Jackie had been homeless for quite some time when she met the obliging man who offered her a place to stay. Although it seemed too good to be true, her desperation won and she agreed to move into his apartment.

 

But soon after she moved in, Jackie grew suspicious of the man’s motives. Quickly, she discovered that his benevolence was a guise for a much darker plan: to sell her as a prostitute. As soon as she realized this, Jackie escaped.

 

Although her name has been changed, the story is true. Linda Green, a Set Free Movement leader and director of Refuge Ministries in Wichita, KS, met Jackie at the weekly Bible study Linda hosts for women from a re-entry home.  After hearing Jackie’s story, the link between homelessness and exploitation became undeniably clear to Linda.

 

It’s a pattern that repeats itself across the country and around the world. And homeless youth are among the most susceptible. According to a study by Covenant House in New York, nearly half (48%) of youth exchanged commercial sexual activity for shelter. Overall, in the US and Canada, about one-fifth of homeless youth end up being trafficked.

 

 

Traffickers are quick to identify vulnerability. Homelessness is one of many factors they seek out in the recruitment process.
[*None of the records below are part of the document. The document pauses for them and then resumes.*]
(* ===== verification/RateLimit.v ===== *)
(** * Redis and the rate limiter: [services/rateLimit.ts]

    The Redis server enters as the class [Redis]: the two commands the code sends
    and their documented effect on the keys that have not expired, and the replies that
    carry no count.  [rateCheck] is the fixed-window counter on top of it. *)

From stdpp Require Import gmap.
From S2P Require Import Prelude JsString Json Errors Schema.
From Stdlib Require Import String.

Open Scope string_scope.

(** What [exec] gives for the transaction: null, a first reply that carries an error
    instead of a number, or the count. *)
Inductive ExecReply : Type := NullReply | IncrError | IncrCount (n : Z).

(** [visible r t k] is the value of a key that has not expired at time [t], with
    its deadline; values are counters, times milliseconds. *)
Class Redis (R : Type) : Type := {
  visible : R -> Z -> string -> option (Z * Z);
  incr_expire_nx : string -> Z -> Z -> R -> ExecReply * R;
    (** [MULTI; INCR k; EXPIRE k s NX; EXEC] at a time *)
  set_nx_ex : string -> Z -> Z -> R -> bool * R;
    (** [SET k 1 EX s NX] at a time; [true] is the reply OK *)
  incr_law : forall k s t r n r', incr_expire_nx k s t r = (IncrCount n, r') ->
    n = (1 + match visible r t k with Some (v, _) => v | None => 0 end)%Z /\
    forall t' k', (t <= t')%Z ->
      visible r' t' k'
      = if String.eqb k' k
        then let d := match visible r t k with Some (_, d) => d | None => (t + 1000 * s)%Z end in
             if (t' <? d)%Z then Some (n, d) else None
        else visible r t' k';
  set_law : forall k s t r b r', set_nx_ex k s t r = (b, r') ->
    b = match visible r t k with Some _ => false | None => true end /\
    forall t' k', (t <= t')%Z ->
      visible r' t' k'
      = if b && String.eqb k' k
        then if (t' <? t + 1000 * s)%Z then Some (1, t + 1000 * s)%Z else None
        else visible r t' k';
  visible_expires : forall r t t' k v d, visible r t k = Some (v, d) -> (t <= t')%Z ->
    visible r t' k = if (t' <? d)%Z then Some (v, d) else None;
  visible_until : forall r t k v d, visible r t k = Some (v, d) -> (t < d)%Z;
  visible_none : forall r t t' k, visible r t k = None -> (t <= t')%Z -> visible r t' k = None;
}.

Record RateCheck : Type := { allowed : bool; count_ : Z; remaining : Z; resetSeconds : Z }.

(** [now1] and [now2] are the two readings of [Date.now()]. *)
Definition bucket_of (key : string) (windowSeconds now1 : Z) : string :=
  "syrotp:rl:" ++ key ++ ":" ++ num_to_string (now1 / 1000 / windowSeconds)%Z.

Definition rateCheck `{Redis R} (key : string) (limit windowSeconds now1 now2 : Z) (r : R)
    : RateCheck * R :=
  let bucket := bucket_of key windowSeconds now1 in
  let '(reply, r') := incr_expire_nx bucket windowSeconds now1 r in
  match reply with
  | NullReply => ({| allowed := true; count_ := 0; remaining := limit; resetSeconds := windowSeconds |}, r')
  | _ =>
      let count := match reply with IncrCount n => n | _ => 0%Z end in
      ({| allowed := (count <=? limit)%Z; count_ := count; remaining := Z.max 0 (limit - count);
          resetSeconds := (windowSeconds - (now2 / 1000) mod windowSeconds)%Z |}, r')
  end.

(** ** A bucket over one window *)

Section Window.
Context `{Redis R} (key : string) (limit windowSeconds window : Z).

(** Calls for [key] during window number [window], each answered by Redis; between
    two calls other clients may do anything that leaves the bucket alone.  The
    list holds the answers, the first call first. *)
Inductive calls : Z -> R -> list RateCheck -> Z -> R -> Prop :=
  | calls_nil t r : calls t r [] t r
  | calls_cons t r now1 now2 r1 rc r2 rcs t' r' :
      (t <= now1)%Z -> (now1 / 1000 / windowSeconds = window)%Z ->
      (forall u, (now1 <= u)%Z -> visible r1 u (bucket_of key windowSeconds now1)
                                  = visible r u (bucket_of key windowSeconds now1)) ->
      (exists c, fst (incr_expire_nx (bucket_of key windowSeconds now1) windowSeconds now1 r1) = IncrCount c) ->
      rateCheck key limit windowSeconds now1 now2 r1 = (rc, r2) ->
      calls now1 r2 rcs t' r' ->
      calls t r (rc :: rcs) t' r'.

Let bucket : string := "syrotp:rl:" ++ key ++ ":" ++ num_to_string window.

(** The counter of the bucket, and its deadline not before the window's end. *)
Definition counts (t : Z) (r : R) (n : Z) : Prop :=
  match visible r t bucket with
  | None => n = 0%Z
  | Some (v, d) => v = n /\ ((window + 1) * windowSeconds * 1000 <= d)%Z
  end.

Lemma window_end now1 :
  (0 < windowSeconds)%Z -> (now1 / 1000 / windowSeconds = window)%Z ->
  (now1 < (window + 1) * windowSeconds * 1000 <= now1 + 1000 * windowSeconds)%Z.
Proof.
  intros Hw E. pose proof (Z.div_mod now1 1000 ltac:(lia)). pose proof (Z.mod_pos_bound now1 1000 ltac:(lia)).
  pose proof (Z.div_mod (now1 / 1000) windowSeconds ltac:(lia)).
  pose proof (Z.mod_pos_bound (now1 / 1000) windowSeconds Hw). rewrite E in *. nia.
Qed.

Lemma calls_count n t r rcs t' r' :
  (0 < windowSeconds)%Z -> calls t r rcs t' r' ->
  (t / 1000 / windowSeconds <= window)%Z -> counts t r n ->
  forall i rc, rcs !! i = Some rc ->
    count_ rc = (n + 1 + Z.of_nat i)%Z /\ allowed rc = (n + 1 + Z.of_nat i <=? limit)%Z.
Proof.
  intros Hw C. revert n. induction C as [|t r now1 now2 r1 rc r2 rcs t' r' Ht Ewin Hoth Hok Hrc C IH];
    intros n Hle Hn i rc0; [done|].
  assert (Eb : bucket_of key windowSeconds now1 = bucket) by (unfold bucket_of, bucket; by rewrite Ewin).
  rewrite Eb in *. unfold rateCheck in Hrc. rewrite Eb in Hrc.
  destruct (incr_expire_nx bucket windowSeconds now1 r1) as [reply r3] eqn:Ei.
  destruct Hok as [c Hok]. cbn [fst] in Hok. subst reply.
  injection Hrc as <- <-. destruct (incr_law _ _ _ _ _ _ Ei) as [Ec Hv].
  pose proof (window_end now1 Hw Ewin) as We.
  assert (En : visible r1 now1 bucket = visible r now1 bucket) by (apply Hoth; lia).
  rewrite En in Ec, Hv.
  assert (Ecn : c = (n + 1)%Z /\ counts now1 r3 (n + 1)).
  { unfold counts in *. rewrite Hv, String.eqb_refl by lia. cbv zeta.
    destruct (visible r t bucket) as [[v d]|] eqn:Er.
    - destruct Hn as [-> Hd]. rewrite (visible_expires _ _ _ _ _ _ Er Ht) in *.
      replace (now1 <? d)%Z with true in * by (symmetry; apply Z.ltb_lt; lia). 
      split; [lia|]. replace (now1 <? d)%Z with true by (symmetry; apply Z.ltb_lt; lia). lia.
    - rewrite (visible_none _ _ _ _ Er Ht) in *. subst n. split; [lia|].
      replace (now1 <? now1 + 1000 * windowSeconds)%Z with true by (symmetry; apply Z.ltb_lt; lia). lia. }
  destruct Ecn as [-> Hc]. destruct i as [|i]; cbn.
  - intros [= <-]. cbn. split; [lia|]. f_equal. lia.
  - intros Hi. destruct (IH (n + 1)%Z ltac:(lia) Hc i rc0 Hi) as [E1 E2]. rewrite E1, E2.
    split; [lia|]. f_equal. lia.
Qed.
End Window.

(** C22: within one window a key is let through exactly for its first [limit] calls:
    the i-th call (from 0) that Redis answers is allowed iff [i < limit], whatever
    other keys do in between, because the counter cannot expire before the window
    ends.  A call Redis gives no count for, by a null reply or an error of INCR, is let
    through. *)
Theorem rateCheck_window `{Redis R} key limit windowSeconds window t r rcs t' r' :
  (0 < windowSeconds)%Z ->
  calls key limit windowSeconds window t r rcs t' r' ->
  (t / 1000 / windowSeconds <= window)%Z ->
  visible r t ("syrotp:rl:" ++ key ++ ":" ++ num_to_string window) = None ->
  (forall i rc, rcs !! i = Some rc -> allowed rc = (Z.of_nat i <? limit)%Z) /\
  (Z.of_nat (List.length (List.filter allowed rcs)) <= Z.max 0 limit)%Z /\
  (forall now1 now2 (r1 : R), (0 <= limit)%Z ->
     (forall n, fst (incr_expire_nx (bucket_of key windowSeconds now1) windowSeconds now1 r1) <> IncrCount n) ->
     allowed (fst (rateCheck key limit windowSeconds now1 now2 r1)) = true).
Proof.
  intros Hw C Hle Hnone.
  assert (F : forall now1 now2 (r1 : R), (0 <= limit)%Z ->
     (forall n, fst (incr_expire_nx (bucket_of key windowSeconds now1) windowSeconds now1 r1) <> IncrCount n) ->
     allowed (fst (rateCheck key limit windowSeconds now1 now2 r1)) = true).
  { intros now1 now2 r1 Hl Hn. unfold rateCheck. destruct (incr_expire_nx _ _ _ _) as [[| |n] r2]; cbn; [done|by apply Z.leb_le|].
      by destruct (Hn n). }
  assert (Ha : forall i rc, rcs !! i = Some rc -> allowed rc = (Z.of_nat i <? limit)%Z).
  { intros i rc Hi. assert (Hc : counts key windowSeconds window t r 0) by (unfold counts; by rewrite Hnone).
    destruct (calls_count key limit windowSeconds window 0 t r rcs t' r' Hw C Hle Hc i rc Hi) as [_ ->].
    apply eq_true_iff_eq. rewrite Z.leb_le, Z.ltb_lt. lia. }
  split; [exact Ha|]. split; [|exact F]. clear C Hnone F.
  assert (G : forall (l : list RateCheck) k, (forall i rc, l !! i = Some rc -> allowed rc = (Z.of_nat (k + i) <? limit)%Z) ->
     (Z.of_nat (List.length (List.filter allowed l)) <= Z.max 0 (limit - Z.of_nat k))%Z).
  { induction l as [|x l IH]; intros k Hl; cbn; [lia|].
    assert (IHk := IH (S k)). specialize (IHk ltac:(intros i rc Hi; rewrite (Hl (S i) rc Hi); do 2 f_equal; lia)).
    specialize (Hl 0%nat x eq_refl). rewrite Nat.add_0_r in Hl. rewrite Hl.
    destruct (Z.of_nat k <? limit)%Z eqn:E; cbn; reflect_eqb; lia. }
  specialize (G rcs 0%nat Ha). lia.
Qed.

(** ** A store with these laws *)

#[warnings="-notation-for-abbreviation"]
Notation Store := (gmap string (Z * Z)).

Definition store_visible (r : Store) (t : Z) (k : string) : option (Z * Z) :=
  match r !! k with
  | Some (v, d) => if (t <? d)%Z then Some (v, d) else None
  | None => None
  end.

Definition store_incr (k : string) (s t : Z) (r : Store) : ExecReply * Store :=
  let '(v, d) := match store_visible r t k with
                 | Some (v, d) => (v, d) | None => (0, t + 1000 * s)%Z end in
  (IncrCount (1 + v)%Z, <[k := ((1 + v)%Z, d)]> r).

Definition store_set (k : string) (s t : Z) (r : Store) : bool * Store :=
  match store_visible r t k with
  | Some _ => (false, r)
  | None => (true, <[k := (1, t + 1000 * s)%Z]> r)
  end.

Lemma store_visible_insert r k x t' k' :
  store_visible (<[k := x]> r) t' k'
  = if String.eqb k' k then (if (t' <? snd x)%Z then Some x else None) else store_visible r t' k'.
Proof.
  unfold store_visible. destruct (String.eqb_spec k' k) as [->|Hn].
  - rewrite lookup_insert_eq. destruct x as [v d]. done.
  - by rewrite lookup_insert_ne by done.
Qed.

#[export] Program Instance store_redis : Redis Store | 100 :=
  {| visible := store_visible; incr_expire_nx := store_incr; set_nx_ex := store_set |}.
Next Obligation.
  intros k s t r n r'. unfold store_incr. destruct (store_visible r t k) as [[v d]|] eqn:E; intros [= <- <-];
    (split; [done|]); intros t' k' _; rewrite store_visible_insert; done.
Qed.
Next Obligation.
  intros k s t r b r'. unfold store_set. destruct (store_visible r t k) as [x|] eqn:E; intros [= <- <-];
    (split; [done|]); intros t' k' _; cbn [andb]; [done|].
  rewrite store_visible_insert. done.
Qed.
Next Obligation.
  intros r t t' k v d. unfold store_visible. destruct (r !! k) as [[v' d']|]; [|done].
  destruct (t <? d')%Z; [|done]. by intros [= -> ->].
Qed.
Next Obligation.
  intros r t k v d. unfold store_visible. destruct (r !! k) as [[v' d']|]; [|done].
  destruct (t <? d')%Z eqn:E; [|done]. intros [= -> ->]. by apply Z.ltb_lt.
Qed.
Next Obligation.
  intros r t t' k. unfold store_visible. destruct (r !! k) as [[v' d']|]; [|done].
  destruct (t <? d')%Z eqn:E; [done|]. intros _ Ht. apply Z.ltb_ge in E.
  by replace (t' <? d')%Z with false by (symmetry; apply Z.ltb_ge; lia).
Qed.

Lemma rateCheck_window_witness :
  let c1 := rateCheck "start:ip:1.2.3.4" 1 60 61000 61000 (∅ : Store) in
  let c2 := rateCheck "start:ip:1.2.3.4" 1 60 62000 62000 (snd c1) in
  allowed (fst c1) = true /\ allowed (fst c2) = false.
Proof.
  intros c1 c2.
  destruct (rateCheck_window "start:ip:1.2.3.4" 1 60 1 61000 (∅ : Store) [fst c1; fst c2] 62000 (snd c2))
    as [H _].
  - lia.
  - apply (calls_cons _ _ _ _ 61000 ∅ 61000 61000 ∅ (fst c1) (snd c1)); [lia|reflexivity|done|by eexists|apply surjective_pairing|].
    apply (calls_cons _ _ _ _ 61000 (snd c1) 62000 62000 (snd c1) (fst c2) (snd c2));
      [lia|reflexivity|done|by eexists|apply surjective_pairing|].
    constructor.
  - reflexivity.
  - reflexivity.
  - split; [exact (H 0%nat (fst c1) eq_refl) | exact (H 1%nat (fst c2) eq_refl)].
Defined.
But it’s often compounded by other factors as well. We see this in surveys such as one conducted in the Seattle area, which showed that out of 1,000 people struggling with homelessness:

  •  40% of homeless youth came directly from foster care
  •  Native Americans, African Americans, and LGBTQ people are disproportionately represented
  •  Two thirds use or abuse substances
  •  One third have a significant physical or mental disability

 

Instead of examining these kinds of factors, we sometimes compartmentalize an injustice as a racial issue, or a homelessness issue, or an unemployment issue. But when we fail to identify the intersections–such as how racial and gender discrimination overlap with mental health and physical ability–we can only ever apply band-aid fixes instead of engaging in long-term, holistic solutions.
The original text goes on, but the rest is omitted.